▸ What is required: Go through the lines below one by one and count those holding the string "repeat". Give the count alone.

▸ Study material:
------------------------

Lemma rank_lt (x y : spec_float) :
  valid_binary x = true -> valid_binary y = true ->
  SFltb x y = true -> (Rank.rank x < Rank.rank y)%Z.
Proof.
  intros Hx Hy. unfold SFltb, SFcompare.
  destruct x as [sx|sx| |sx mx ex], y as [sy|sy| |sy my ey];
    try discriminate; cbn [Rank.rank].
  all: try apply valid_finite in Hx; try apply valid_finite in Hy.
  all: unfold Rank.code, Rank.top, Rank.two53 in *.
  all: try (destruct sx; try destruct sy; try discriminate; intros _; lia).
  all: try (destruct sy; try discriminate; intros _; lia).
  destruct sx, sy; try discriminate; try (intros _; lia).
  - destruct (Z.compare_spec ex ey); try discriminate; try (intros _; lia).
    change (Pos.compare_cont Eq mx my) with (Pos.compare mx my).
    destruct (Pos.compare_spec mx my); try discriminate. intros _. lia.
  - destruct (Z.compare_spec ex ey); try discriminate; try (intros _; lia).
    change (Pos.compare_cont Eq mx my) with (Pos.compare mx my).
    destruct (Pos.compare_spec mx my); try discriminate. intros _. lia.
Qed.

Lemma no_endless_increase (f : nat -> float) :
  ~ (forall n : nat, (f n <? f (S n))%float = true).
Proof.
  intros Hinc.
  assert (Hr : forall n : nat,
             (Rank.rank (Prim2SF (f 0%nat)) + Z.of_nat n
              <= Rank.rank (Prim2SF (f n)))%Z).
  { induction n as [|n IH]; [lia|].
    specialize (Hinc n). rewrite ltb_spec in Hinc.
    apply rank_lt in Hinc; try apply Prim2SF_valid. lia. }
  specialize (Hr (Z.to_nat (2 * Rank.top + 1))).
  pose proof (rank_range _ (Prim2SF_valid (f 0%nat))) as H0.
  pose proof (rank_range _ (Prim2SF_valid (f (Z.to_nat (2 * Rank.top + 1)))))
    as H1.
  rewrite Z2Nat.id in Hr by (unfold Rank.top, Rank.two53; lia). lia.
Qed.

(** ** The binary64 accumulator over a session *)

Lemma increasing_for_sound (k : nat) (t : float) :
  increasing_for k t = true ->
  forall i : nat, (i < k)%nat ->
    (Nat.iter i (fun t => t + 0.005) t
     <? Nat.iter (S i) (fun t => t + 0.005) t)%float = true.
Proof.
  revert t. induction k as [|k IH]; intros t Hk i Hi; [lia|].
  cbn [increasing_for] in Hk.
  destruct (t <? t + 0.005)%float eqn:Hlt; [|discriminate].
  destruct i as [|i]; [exact Hlt|].
  rewrite !(Nat.iter_succ_r _ _ t). apply (IH _ Hk). lia.
Qed.

Lemma close_for_sound (k : nat) (z : Z) (t : float) :
  close_for k z t = true ->
  forall i : nat, (i < k)%nat ->
    (abs (Nat.iter i (fun t => t + 0.005) t
          - 0.005 * Binary64.of_Z (z + Z.of_nat i)) <=? 1e-7)%float = true.
Proof.
  revert z t. induction k as [|k IH]; intros z t Hk i Hi; [lia|].
  cbn [close_for] in Hk.
  destruct (abs (t - 0.005 * Binary64.of_Z z) <=? 1e-7)%float eqn:Hc;
    [|discriminate].
  destruct i as [|i].
  - rewrite Z.add_0_r. exact Hc.
  - rewrite Nat.iter_succ_r.
    replace (z + Z.of_nat (S i))%Z with (Z.succ z + Z.of_nat i)%Z by lia.
    apply (IH _ _ Hk). lia.
Qed.
(* ------------------------------------------------------------------------- *)
(** ** When the scan says no *)

Lemma after_reply_refusal (package_name : string) (resp : Response) :
  wp (cli.after_reply package_name resp) (fun t o =>
    o = Returned false ->
    (exists m s h u,
        0 < m /\ In (MsgStatsTable m s h u) (printed t) /\ prompts t = []) \/
    (exists p r, prompts t = [(p, Ok r)] /\ says_yes r = false)).
Proof.
  unfold cli.after_reply, virustotal.decode_reply, cli.report, cli.confirm,
    cli.read_choice, cli.on_exception, cli.as_dict, cli.stat_required,
    cli.stat_optional, cli.lift, print, ask, call.
  repeat (simpl; wp_step).
  all: simpl in *; intros; try discriminate.
  all: first
    [ left; do 4 eexists;
      refine (conj _ (conj (or_introl eq_refl) eq_refl));
      apply Z.gtb_lt; assumption
    | right; do 2 eexists; split; [reflexivity |];
      unfold says_yes;
      match goal with
      | H : negb ?b = true |- ?b = false => destruct b; [discriminate H | reflexivity]
      end ].
Qed.

(** X16.  The scan returns [False] in two situations only: the reputation
    service reported a positive malicious count (and then no prompt was
    issued), or the operator was asked once and answered something other than
    [y].  Resolver failures, service errors and exceptions never make it
    return [False] by themselves. *)
Theorem refusal_has_a_cause (package_name : string)
  (manager_name : option string) (t : list Event) (o : Outcome bool) :
  exec (cli._virustotal_scan package_name manager_name) t o ->
  o = Returned false ->
  (exists m s h u,
      0 < m /\ In (MsgStatsTable m s h u) (printed t) /\ prompts t = []) \/
  (exists p r, prompts t = [(p, Ok r)] /\ says_yes r = false).
Proof.
  intros Hex Ho.
  destruct (@scan_stages _ _ _ _ Hex) as (pre & s & post & -> & Hpm & _ & _ & Hrem).
  rewrite prompts_app, printed_app, Hpm. simpl.
  assert (Hpost :
    (exists m s h u,
        0 < m /\ In (MsgStatsTable m s h u) (printed post) /\ prompts post = []) \/
    (exists p r, prompts post = [(p, Ok r)] /\ says_yes r = false)).
  { destruct s as [| resp | e]; simpl in Hrem.
    - destruct Hrem as ([] & t1 & -> & Hrem).
      apply confirm_exec in Hrem; [| exact I].
      destruct Hrem as (a & rest & -> & Hrp & _ & Hd). subst o.
      right. simpl. fold (prompts rest). rewrite Hrp.
      destruct a as [r | e]; simpl in Hd.
      + exists PromptProceedAnyway, r. split; [reflexivity |].
        injection Hd as Hd. symmetry. exact Hd.
      + destruct (is_Exception e); discriminate Hd.
    - exact (proj1 (wp_exec _ _) (after_reply_refusal package_name resp)
               post o Hrem Ho).
    - subst o. destruct (is_Exception e); simpl in Hrem.
      + destruct Hrem as ([] & t1 & -> & -> & Hd). discriminate Hd.
      + destruct Hrem as (-> & Hd). discriminate Hd. }
  destruct Hpost as [(m & s' & h & u & Hm & Hin & Hp) | Hp]; [left | right; exact Hp].
  exists m, s', h, u. repeat split; [exact Hm | | exact Hp].
  apply in_or_app. right. exact Hin.
Qed.

Lemma refusal_has_a_cause_witness :
  let r := run answer (cli._virustotal_scan "left-pad" (Some "pip3"))
             (pip_world (Ok (found_response 0 2 60 8)) (Ok "no")) in
  (exists m s h u,
      0 < m /\ In (MsgStatsTable m s h u) (printed (trace_of r)) /\
      prompts (trace_of r) = []) \/
  (exists p a, prompts (trace_of r) = [(p, Ok a)] /\ says_yes a = false).
Proof.
  intros r.
  apply (refusal_has_a_cause "left-pad" (Some "pip3") (trace_of r) (outcome_of r)).
  - apply run_exec.
  - reflexivity.
Defined.

(* ------------------------------------------------------------------------- *)
(** ** The API key *)

(** X17.  [get_virustotal_api_key] never returns an empty key.  When
    [VT_API_KEY] is set to a non-empty value it returns that value and leaves
    the environment alone; when the variable is unset or empty it returns the
    built-in key and writes it to [VT_API_KEY]. *)
Theorem api_key_never_empty (t : list Event) (o : Outcome string) :
  exec virustotal.get_virustotal_api_key t o ->
  exists env key,
    environ_reads t = [("VT_API_KEY"%string, env)] /\
    o = Returned key /\ PyStr.truthy key = true /\
    (if virustotal.truthy_opt env
     then env = Some key /\ environ_writes t = []
     else key = virustotal.DEFAULT_API_KEY /\
          environ_writes t = [("VT_API_KEY"%string, virustotal.DEFAULT_API_KEY)]).
Proof.
  unfold virustotal.get_virustotal_api_key, ask. simpl.
  intros (env & t1 & -> & Hex). exists env.
  destruct env as [[| c k] |]; simpl in Hex.
  - destruct Hex as ([] & t2 & -> & -> & ->). eexists. repeat split.
  - destruct Hex as (-> & ->). eexists. repeat split.
  - destruct Hex as ([] & t2 & -> & -> & ->). eexists. repeat split.
Qed.

Lemma api_key_never_empty_witness :
  let r := run answer virustotal.get_virustotal_api_key
             (with_environ (Some "") (no_artifact_world (Ok "n"))) in
  exists env key,
    environ_reads (trace_of r) = [("VT_API_KEY"%string, env)] /\
    outcome_of r = Returned key /\ PyStr.truthy key = true /\
    (if virustotal.truthy_opt env
     then env = Some key /\ environ_writes (trace_of r) = []
     else key = virustotal.DEFAULT_API_KEY /\
          environ_writes (trace_of r)
          = [("VT_API_KEY"%string, virustotal.DEFAULT_API_KEY)]).
Proof.
  intros r.
  apply (api_key_never_empty (trace_of r) (outcome_of r)).
  apply run_exec.
Defined.

(* ------------------------------------------------------------------------- *)
(** ** The digest that is sent to the reputation service *)

Lemma hashed_app (t1 t2 : list Event) : hashed (t1 ++ t2) = hashed t1 ++ hashed t2.
Proof. apply flat_map_app. Qed.

Lemma wp_any {A : Type} (p : Prog A) : wp p (fun _ _ => True).
Proof. apply wp_exec. intros; exact I. Qed.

------------------------

▸ Exercise output: 5